MATERIAL SUPPLIED Block Start

Lemma entry_frame_lookup p task_fn ret_addr i v :
  entry_stack p task_fn ret_addr !! i = Some v →
  let frame := first_frame halt_addr remove_addr p task_fn ret_addr in
  (i + 5 <= length frame)%nat ∧ frame !! (length frame - 5 - i)%nat = Some v.
Proof.
  unfold entry_stack, first_frame. destruct (ret_addr =? 0); cbn [app length]; intros Hi;
    do 5 (destruct i as [|i]; [simplify_eq/=; by (split; [lia|])|]); done.
Qed.

(** C14: a kernel task that task_create made starts in its function: after the first
    switch to it the stack pointer is at the function's address, above it lie the
    words with which the function ends in sched_remove of its own process id, and the
    page they are on is mapped; the page directory is the kernel's.  (The block of
    the new task is not that of the running one.) *)
Theorem new_task_enters vctx bl A addr bl' task_fn ret_addr k :
  ctx_rep (vmm_of k) vctx bl A → anon mi KERNEL_STACK_PAGE_COUNT bl addr bl' →
  tables_taken bl →
  room (ss_heap (k_sched k)) 3 → has_pages (k_bitmap k) 10 → is_Some (running k) →
  wp (task_create mi halt_addr remove_addr kctx vctx task_fn ret_addr false)
     (λ p k', p ≠ tl_task (CURRENT_TASK (k_sched k)) →
        wp (on_sched (do_task_switch p))
           (λ _ k'', let esp := cpu_esp (ss_cpu (k_sched k'')) in
              (∀ i v, entry_stack (k_last_pid k) task_fn ret_addr !! i = Some v →
                 word (k_words k'') (esp + 4 * Z.of_nat i) = u32 v) ∧
              kernel_page mi kctx (k_words k'') esp ∧ tl_task (CURRENT_TASK (k_sched k'')) = p ∧
              cpu_cr3 (ss_cpu (k_sched k'')) = vmm_virtual_to_physical mi (page_directory kctx)) k') k.
Proof.
  intros Hrep Hanon Htaken Hroom Hpages [cur Hcur]. pose proof Hanon as (Ha & _ & Hend & _).
  eapply wp_mono; [apply (task_create_kernel_ok ∅ vctx bl A [] addr bl' task_fn ret_addr 0 0); try done; by apply one_address_space|].
  cbn beta. intros p k' (t & pa & [_ (Hp & Ht & Hsp & _ & Hfr) [Hpid _] Hcr3 _ _ Hst Hs _ _ _ _ _ _ _]) Hne.
  assert (Hct : CURRENT_TASK (k_sched k') = CURRENT_TASK (k_sched k)) by by rewrite Hs.
  assert (Hts : ss_tasks (k_sched k') = <[p := t]> (ss_tasks (k_sched k))) by by rewrite Hs.
  apply wp_zoom. unfold running in Hcur.
  eapply wp_mono; [apply (do_task_switch_ok p cur t); [|exact Ht]|].
  { by rewrite Hct, Hts, lookup_insert_ne. }
  cbn beta. intros _ s' (tasks & n & -> & Htk & Hn).
  assert (n = t) as -> by (rewrite Htk, Hct, lookup_insert_ne in Hn by done; congruence).
  cbn [k_sched set_sched ss_cpu cpu_esp cpu_cr3 CURRENT_TASK tl_task k_words].
  set (len := length (first_frame halt_addr remove_addr (pid t) task_fn ret_addr)) in *.
  assert (Hlen : 8 <= Z.of_nat len <= 9) by (unfold len, first_frame; destruct (ret_addr =? 0); simpl; lia).
  unfold KERNEL_STACK_SIZE, KERNEL_STACK_PAGE_COUNT in *. rewrite PAGE_SIZE_val in *.
  rewrite u32_small by (unfold is_u32; lia). split_and!; [|apply Hst; rewrite PAGE_SIZE_val; lia|done|done].
  intros i v Hi. rewrite <- Hpid in Hi. destruct (entry_frame_lookup _ _ _ _ _ Hi) as [Hi5 Hl]. fold len in Hi5, Hl.
  rewrite <- (Hfr _ _ Hl). f_equal. lia.
Qed.

(** What init_sched leaves: the task [T] at [p] is the booting thread, the only one of the
    ring with the node [nd], running and next; [k1] is the state in which task_create had
    made it. *)
Record sched_booted (kept : gmap Z Z) (S : list space) (j : nat) k1 (p : Z) (T : task_control_block) (nd : Z) k' : Prop := {
  sb_node : nd ≠ 0 ∧ (<[p := sizeof_task_control_block]> kept) !! nd = None;
  sb_spaces : address_spaces (<[nd := sizeof_task_list]> (<[p := sizeof_task_control_block]> kept)) k' S;
  sb_room : room (ss_heap (k_sched k')) j;
  sb_kernel : k' = set_sched (SchedStore (ss_heap (k_sched k'))
    (<[p := mk_task (pid T) (u32 (cpu_esp (ss_cpu (k_sched k1)) - 16)) (virtual_addr_space T) (esp0 T) (task_vmm_context T)
              (task_paging_ctx T) (task_parent T)]> (ss_tasks (k_sched k1)))
    (<[nd := mk_task_list p TASK_PRIORITY_LOW nd]> (ss_lists (k_sched k1))) nd nd nd (mk_task_list p TASK_PRIORITY_LOW nd) 1
    (mk_cpu_state (cpu_esp (ss_cpu (k_sched k1))) (virtual_addr_space T) (esp0 T))) k1
}.

Lemma sched_start_ok kept S sp (j : nat) p T k :
  address_spaces (<[p := sizeof_task_control_block]> kept) k (sp :: S) → room (ss_heap (k_sched k)) (1 + j) →
  ss_tasks (k_sched k) !! p = Some T → is_u32 (cpu_esp (ss_cpu (k_sched k))) →
  wp (on_sched (sched_start p)) (λ _ k', ∃ nd, sched_booted kept (sp :: S) j k p T nd k') k.
Proof.
  intros Hsp Hroom HT Hesp. apply wp_zoom. eapply wp_mono.
  { apply (sched_start_runs (λ nd h, (nd ≠ 0 ∧ (<[p := sizeof_task_control_block]> kept) !! nd = None) ∧ room h j ∧
      @spaces H (reserving (<[nd := sizeof_task_list]> (<[p := sizeof_task_control_block]> kept)))
        (VmmStore h (k_blocks k) (k_nodes k)) (sp :: S)) _ _ _ HT Hesp).
    eapply wp_mono; [apply (spaces_reserve _ sizeof_task_list j _ _ _ Hsp Hroom); by vm_compute|].
    cbn beta. by intros nd h (? & ? & ? & ?). }
  cbn beta. intros _ s' (nd & h & (Hnd & Hrm & Hsp') & ->). by exists nd.
Qed.

Lemma init_sched_ok kept vctx bl A O addr bl' (j n : nat) k :
  address_spaces kept k (Space vctx bl A :: O) → anon mi KERNEL_STACK_PAGE_COUNT bl addr bl' →
  tables_taken bl →
  room (ss_heap (k_sched k)) (4 + j) → has_pages (k_bitmap k) (10 + n) → is_u32 (cpu_esp (ss_cpu (k_sched k))) →
  wp (init_sched mi halt_addr remove_addr kctx vctx)
     (λ _ k', ∃ p T pa nd k1, kernel_task_made kept k vctx bl A O addr bl' 0 0 (1 + j) n p k1 T pa ∧
        sched_booted kept (Space (task_vmm_context T) bl'
          (Allocation addr pa KERNEL_STACK_PAGE_COUNT kernel_page_flags :: A) :: O) j k1 p T nd k') k.
Proof.
  intros Hrep Hanon Htaken Hroom Hpages Hesp. unfold init_sched. apply wp_bind.
  eapply wp_mono; [by apply (task_create_kernel_ok kept vctx bl A O addr bl' 0 0 (1 + j) n)|]. cbn beta.
  intros p k1 (T & pa & Hm). pose proof Hm as [_ (_ & HT & _) _ _ _ _ _ Hs Hspc _ Hrm _ _ _ _ _]. eapply wp_mono.
  { eapply (sched_start_ok kept); [exact Hspc|exact Hrm|exact HT|]. by rewrite Hs. }
  cbn beta. intros _ k' [nd Hb]. by exists p, T, pa, nd, k1.
Qed.

End Create.

(** ** The page directory of a user task *)

Section Clone.
Context {H : Type} `{Allocator H} {FL : Limit} (mi : kernel_meminfo) (kctx : paging_context).
Context (Hctx : paging_ok kctx).
Context (Hhh : higher_half_base mi mod 4096 = 0) (Hhr : is_u32 (higher_half_base mi)).
Implicit Types (k : kernel H) (w : words) (bl : list (Z * Z)).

MATERIAL SUPPLIED Block End

EXERCISE PROMPT:
Copy out the range of lines above starting at the line with "set (len := length" and ending at the line with "sb_kernel : k'", exactly and including both.

FINISHED TASK:
  set (len := length (first_frame halt_addr remove_addr (pid t) task_fn ret_addr)) in *.
  assert (Hlen : 8 <= Z.of_nat len <= 9) by (unfold len, first_frame; destruct (ret_addr =? 0); simpl; lia).
  unfold KERNEL_STACK_SIZE, KERNEL_STACK_PAGE_COUNT in *. rewrite PAGE_SIZE_val in *.
  rewrite u32_small by (unfold is_u32; lia). split_and!; [|apply Hst; rewrite PAGE_SIZE_val; lia|done|done].
  intros i v Hi. rewrite <- Hpid in Hi. destruct (entry_frame_lookup _ _ _ _ _ Hi) as [Hi5 Hl]. fold len in Hi5, Hl.
  rewrite <- (Hfr _ _ Hl). f_equal. lia.
Qed.

(** What init_sched leaves: the task [T] at [p] is the booting thread, the only one of the
    ring with the node [nd], running and next; [k1] is the state in which task_create had
    made it. *)
Record sched_booted (kept : gmap Z Z) (S : list space) (j : nat) k1 (p : Z) (T : task_control_block) (nd : Z) k' : Prop := {
  sb_node : nd ≠ 0 ∧ (<[p := sizeof_task_control_block]> kept) !! nd = None;
  sb_spaces : address_spaces (<[nd := sizeof_task_list]> (<[p := sizeof_task_control_block]> kept)) k' S;
  sb_room : room (ss_heap (k_sched k')) j;
  sb_kernel : k' = set_sched (SchedStore (ss_heap (k_sched k'))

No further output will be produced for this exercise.